24 August 2017 by Aza Teeuwen
I know it’s only August…. but I’m already thinking about Christmas and compiling my wish list…. aside from some new golf clubs and the usual things, it made me think that I would really like to see more proper, high street originated, Prime RMBS.
All joking aside, the market is desperate for more Prime RMBS issuance. Maybe we have been spoilt in the past but we haven’t seen as much issuance of Prime RMBS as we’d like, in any jurisdiction. AAA Prime RMBS spreads are tight as a result of a supply-demand imbalance. It’s no surprise though that banks haven’t been using the securitisation market (or in fact covered bonds) as much as they used to. Imagine you’re a treasurer responsible for the financing of your bank, and the central banks provide you with all the financing you need (and more) at dirt cheap rates – you would be mad to use more expensive capital markets funding, other than to ensure you keep your future funding sources alive. Rob wrote last week about the end of TFS, what it has done and why we’re happy to see it go (https://twentyfouram.com/en/2017/08/18/end-term-funding-scheme-party/).

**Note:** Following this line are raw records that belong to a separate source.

(* ===== verification/AgentSystem.v ===== *)
(** * Voice Agents: the system of all requests

    [op], what clients, the events of calls and the connections of media sessions
    start, any number of times and in any order; [env], what else happens; and that
    every reachable state keeps the invariant, every step the guarantee, of
    [AgentSafety.v]. *)

From S2P Require Import Prelude Json MediaSession Encryption Programs Routing ObjectStore RecordingStore Secrets ConversationState AgentStore AgentProviders Agents AgentTools AgentRuntime AgentSafety AgentStatements AgentPrograms.
Local Open Scope Z_scope.

Create HintDb voice_system.
Module AgentSystem.
Import AppErr Encryption Programs Secrets AgentStore AgentProviders AgentRuntime AgentSafety AgentStatements AgentPrograms.

(** Everything outside the program that answers it. *)
Record World := {
  wo_cipher : bool;
  wo_verify : string -> string -> State -> result Z;
  wo_peers : Peers;
  wo_lookup : string -> State -> result (list ObjectStore.Addr);
  wo_dial : ObjectStore.Addr -> State -> result unit;
  wo_post : ToolAction -> State -> result AgentTools.HttpResponse;
  wo_control : UUID -> UUID -> AgentTools.CallControl -> State -> result unit;
  wo_call_service : bool;
}.

Section System.
Context {L : AgentLib} {T : AgentTools.ToolLib} {U : UuidLib} {A : AEAD} {X : SecretLib}.
Context (entered : UUID -> string -> Prop) (providers : bool) (w : World).
Abbreviation cipher := (wo_cipher w).
Abbreviation Execute :=
  (AgentTools.Execute cipher (wo_lookup w) (wo_dial w) (wo_post w) (wo_control w) (wo_call_service w)).
Abbreviation executeRealtimeTool :=
  (executeRealtimeTool cipher (wo_peers w) (wo_lookup w) (wo_dial w) (wo_post w) (wo_control w) (wo_call_service w)).

Inductive op : prog State unit -> Prop :=
| op_agent_list org : op (forget (Agents.List_ org))
| op_agent_get org id : op (forget (Agents.Get org id))
| op_agent_create org r : op (forget (Agents.Create providers org r))
| op_agent_update org id r : op (forget (Agents.Update providers org id r))
| op_agent_disable org id : op (forget (Agents.Disable org id))
| op_readiness org id : op (forget (Agents.Readiness providers org id))
| op_activate org id : op (forget (Agents.Activate providers org id))
| op_phone_create org agent phone : op (forget (Agents.CreateBinding org agent phone))
| op_phone_list org agent : op (forget (Agents.ListPhoneBindings org agent))
| op_phone_delete org agent id : op (forget (Agents.DeletePhoneBinding org agent id))
| op_credential_create org provider name secret :
    entered org (TrimSpace secret) -> op (forget (CreateCredential cipher org provider name secret))
| op_credential_list org : op (forget (ListIntegrations org))
| op_credential_rotate org id secret :
    entered org (TrimSpace secret) -> op (forget (RotateCredential cipher org id secret))
| op_credential_verify org id : op (forget (VerifyIntegration cipher (wo_verify w) org id))
| op_credential_delete org id : op (forget (DeleteCredential org id))
| op_provider_bind org agent role provider credential config :
    op (forget (UpsertBinding org agent role provider credential config))
| op_provider_list org agent : op (forget (ListBindings org agent))
| op_provider_unbind org agent role : op (forget (DeleteBinding org agent role))
| op_tool_create org agent r : op (forget (AgentTools.Create cipher org agent r))
| op_tool_get org agent id : op (forget (AgentTools.Get org agent id))
| op_tool_list org agent : op (forget (AgentTools.List_ org agent))
| op_tool_update org agent id p : op (forget (AgentTools.Update org agent id p))
| op_tool_delete org agent id : op (forget (AgentTools.Delete org agent id))
| op_tool_rotate org agent id : op (forget (AgentTools.RotateSigningSecret cipher org agent id))
| op_tool_execute r : op (forget (Execute r))
| op_lifecycle c e : real_lifecycle e -> op (forget (HandleLifecycle cipher (wo_peers w) c e))
| op_events c session connection l : op (forget (observeControl c session connection l))
| op_realtime_tool c session connection id name arguments :
    op (forget (executeRealtimeTool c session connection id name arguments))
| op_turns org session : op (forget (ListTurns org session)).

(** Time passes, organizations, calls and phone numbers are changed by other parts
    of the program, and a worker starts again. *)
Definition elsewhere (orgs : gmap UUID bool) (cs : gmap UUID CallRow) (ps : gmap UUID UUID) (t : Z) (s : State) : State :=
  {| organizations := orgs; calls := cs; phones := ps; agents := agents s; bindings := bindings s;
     credentials := credentials s; provider_bindings := provider_bindings s; tools := tools s;
     tool_secrets := tool_secrets s; sessions := sessions s; turns := turns s; executions := executions s;
     controls := controls s; memory := memory s; heap := heap s; callSessions := callSessions s;
     placed := placed s; performed := performed s; now := t; next := next s |}.
Inductive env : State -> State -> Prop :=
| env_elsewhere s orgs cs ps t : now s <= t -> env s (elsewhere orgs cs ps t s)
| env_restart s : env s (set_worker ∅ ∅ ∅ ∅ s).

(** Where the system begins. *)
Record initial (s : State) : Prop := {
  initial_next : 0 < next s;
  initial_agents : agents s = ∅;
  initial_credentials : credentials s = ∅;
  initial_provider_bindings : provider_bindings s = ∅;
  initial_tools : tools s = ∅;
  initial_sessions : sessions s = ∅;
  initial_executions : executions s = ∅;
  initial_placed : placed s = [];
  initial_performed : performed s = [];
}.
Lemma ag_initial_inv s : initial s -> inv entered s.
Proof.
  intros [Hn Ha Hc Hb Ht Hs He Hp _].
  split; rewrite ?Ha, ?Hc, ?Hb, ?Ht, ?Hs, ?Hp; try (intros k x Hx; by rewrite lookup_empty in Hx); done.
Qed.
Lemma ag_env_ok s s' : inv entered s -> env s s' -> ok entered s s'.
Proof.
  intros Hi He. destruct He as [s orgs cs ps t Ht|s]; [|by apply worker_ok]. destruct (ag_guar_refl s).
  apply ag_allowed; [done|by split|..]; try exact (rows_same _ _); try (by left).
  - exact (inv_names _ _ Hi).
  - exact (inv_one _ _ Hi).
Qed.
#[local] Hint Resolve fine_Agent_List fine_Agent_Get fine_Agent_Create fine_Agent_Update fine_Agent_Disable
  fine_Readiness fine_Activate fine_CreateBinding fine_ListPhoneBindings fine_DeletePhoneBinding fine_CreateCredential
  fine_ListIntegrations fine_RotateCredential fine_VerifyIntegration fine_DeleteCredential fine_UpsertBinding
  fine_ListBindings fine_DeleteBinding fine_Tool_Create fine_Tool_Get fine_Tool_List fine_Tool_Update fine_Tool_Delete
  fine_RotateSigningSecret fine_Execute fine_HandleLifecycle fine_observeControl fine_executeRealtimeTool fine_ListTurns
  : voice_system.
Section Reached.
Context `{!SecretLaws X} `{!AEADLaws A}.
Lemma ag_harmless {B} (p : prog State B) : fine entered (fun _ => True) p -> harmless (inv entered) guar (forget p).
Proof. intros Hp. apply harmless_andthen; [by eapply triple_harmless|]. by intros r. Qed.
Lemma ag_op_harmless p : op p -> harmless (inv entered) guar p.
Proof.
  pose proof (ag_keeps_true entered) as HT. destruct 1; apply ag_harmless; auto with voice_system.
Qed.
Definition reached (s0 : State) : State * list (prog State unit) -> Prop := reachable op env s0.
Lemma ag_reached_inv s0 x : initial s0 -> reached s0 x -> inv entered (fst x).
Proof.
  intros Hi Hr. apply (reachable_ok (inv entered) guar ag_guar_refl op env ag_op_harmless ag_env_ok s0 x); [|done].
  by apply ag_initial_inv.
Qed.
Lemma ag_reached_moves s0 x x' : initial s0 -> reached s0 x -> sys_step op env x x' -> guar (fst x) (fst x').
Proof.
  intros Hi Hr Hs. apply (reachable_moves (inv entered) guar ag_guar_refl op env ag_op_harmless ag_env_ok s0); [|done..].
  by apply ag_initial_inv.
Qed.
End Reached.
End System.
End AgentSystem.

Let’s take a closer look at the 2 main Prime RMBS markets in Europe, the UK and the Netherlands, which in 2010 to 2012, as the best quality assets were unsurprisingly the foundation of the revival of securitisation issuance. The graphs below show how quickly the outstanding balances in UK and Dutch Prime RMBS have fallen since the global financial crisis. Outstanding UK Prime (so high street originated) RMBS is at historically low levels of below €30bn equiv., and even Dutch Prime RMBS, which has stayed higher for longer, has dropped to €43bn from a peak of €87bn. In both markets another €7bn is expected to amortise in the next 12 months according to Morgan Stanley.

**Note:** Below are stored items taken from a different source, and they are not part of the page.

(** *** The programs *)
Lemma run_lift {B} (r : result B) (s : State) : run (lift_ r) [] s = (r, s).
Proof. reflexivity. Qed.
Lemma run_Get org id s r s' : run (Agents.Get org id) [] s = (inl r, s') -> s' = s /\ open_agent s org id = Some r.
Proof.
  unfold Agents.Get. rewrite run_seq, run_lift. destruct (validateIDs org id); [|done].
  rewrite run_wrap, run_query. unfold GetVoiceAgentByID, some_row. destruct (open_agent s org id) as [a|]; [|done].
  by intros [= <- <-].
Qed.
Lemma open_agent_live s org id a : open_agent s org id = Some a -> live_agent s org id = Some a.
Proof. unfold open_agent. by destruct (org_active s org). Qed.
Lemma run_Readiness providers org id s r s' : inv s ->
  run (Readiness providers org id) [] s = (inl r, s') -> s' = s /\ exists a, open_agent s org id = Some a
  /\ (rp_Ready r = true <-> providers = true /\ activatable s a = true).
Proof.
  intros Hi. unfold Readiness. rewrite run_seq. destruct (run (Agents.Get org id) [] s) as [[a|e] s1] eqn:Hget; [|done].
  apply run_Get in Hget as [-> Ha]. destruct providers; cbn [negb].
  - rewrite run_seq. unfold BindingStatuses, ListBindings. rewrite run_seq, run_wrap, run_query.
    unfold ListVoiceAgentProviderBindings. destruct (run (statuses org _) [] s) as [[sts|e] s2] eqn:Hst; [|done]. apply run_statuses in Hst as [-> Hst].
    intros [= <- <-]. split; [done|]. exists a. split; [done|].
    destruct (open_agent_inv _ _ _ _ Ha) as [Hid <-]. destruct (inv_agents _ _ Hi _ _ Hid) as [Hai _]. subst id.
    simpl in Hst. simpl. pose proof (report_iff s a sts Hi Hst) as Hrep. rewrite (activatable_iff s a sts Hi Hid Hst), <- Hrep.
    destruct (issues (va_Engine a) sts); clear; intuition done.
  - intros [= <- <-]. split; [done|]. exists a. split; [done|]. simpl. clear. intuition done.
Qed.
Lemma run_Activate providers org id s r s' a :
  run (Readiness providers org id) [] s = (inl r, s') -> s' = s -> open_agent s org id = Some a ->
  run (Activate providers org id) [] s =
    if rp_Ready r then
      match ActivateVoiceAgent org id s with
      | inl (a', s1) => (inl (a', with_active (ac_Revision <$> va_Active a') r), s1)
      | inr e => (inr (writeError "Voice Agent readiness changed during activation" e), s)
      end
    else (inr (NewConflict "Voice Agent is not ready for activation"), s).
Proof.
  intros Hr -> Ha. unfold Activate. rewrite run_seq, Hr. destruct (rp_Ready r); [|done].
  rewrite run_seq. change (run (raise_if (negb true) _) [] s) with (inl (B := error) tt, s). cbv beta iota.
  rewrite run_seq, run_wrap. unfold exec. rewrite run_call. by destruct (ActivateVoiceAgent org id s) as [[a' s1]|e].
Qed.
End Readiness.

Source: Morgan Stanley Research
For investors that can only buy prime there have been a handful of transactions, arguably some of questionable quality, and I would argue that due diligence is now more important than ever. Most readers will know about our aversion to PE sponsored deals with questionable economic skin in the game; just last week we saw a non high street Prime Dutch RMBS deal of this nature. This Goldman Sachs sponsored deal brought good quality, newly originated mortgages to the market and we appreciate that the cost of setting up an origination platform is significant, but the ability to price a deal of this kind at tight levels is clearly driven by a lack of bank originated paper and tight markets.
Although, Goldman Sachs as the sponsor retains 5% of every bond to satisfy the risk retention regulation, they don’t own the actual origination business or the servicer, and have sold all future residual cash flows (so essentially the P&L in the transaction) to achieve off-balance-sheet treatment. By selling the P&L they offset the actual cash that is required to buy the 5% risk retention slice, and because of that we have concerns over alignment of interest in the long run. We should not forget that a number of similar RMBS deals were done in 2004-2007, as 5 year bonds, from the same origination platform and that now, over 10 years later, they are still outstanding and trading well below par.
Part of the appeal of high street originated Prime RMBS is the long history of issuance, ongoing support of redemption schedules and amazing liquidity in the market; deals like the Goldman Sachs one might be prime but won’t necessarily have this, due to the reasons we discussed above.
In markets like this investors should be cautious and rather than chasing non high street “Quasi-Prime RMBS” we prefer short-dated Non-Prime UK RMBS with the right structural protection. The question is how many banks will start issuing RMBS after the ECB starts tapering and TFS has rolled off? From discussions we have had with a lot of treasurers, many essentially already have their funding in place for the foreseeable future, but we believe that once the extraordinary funding programmes are out of the way, then surely Prime RMBS markets will slowly restart and we will certainly welcome increased issuance from the high street lenders.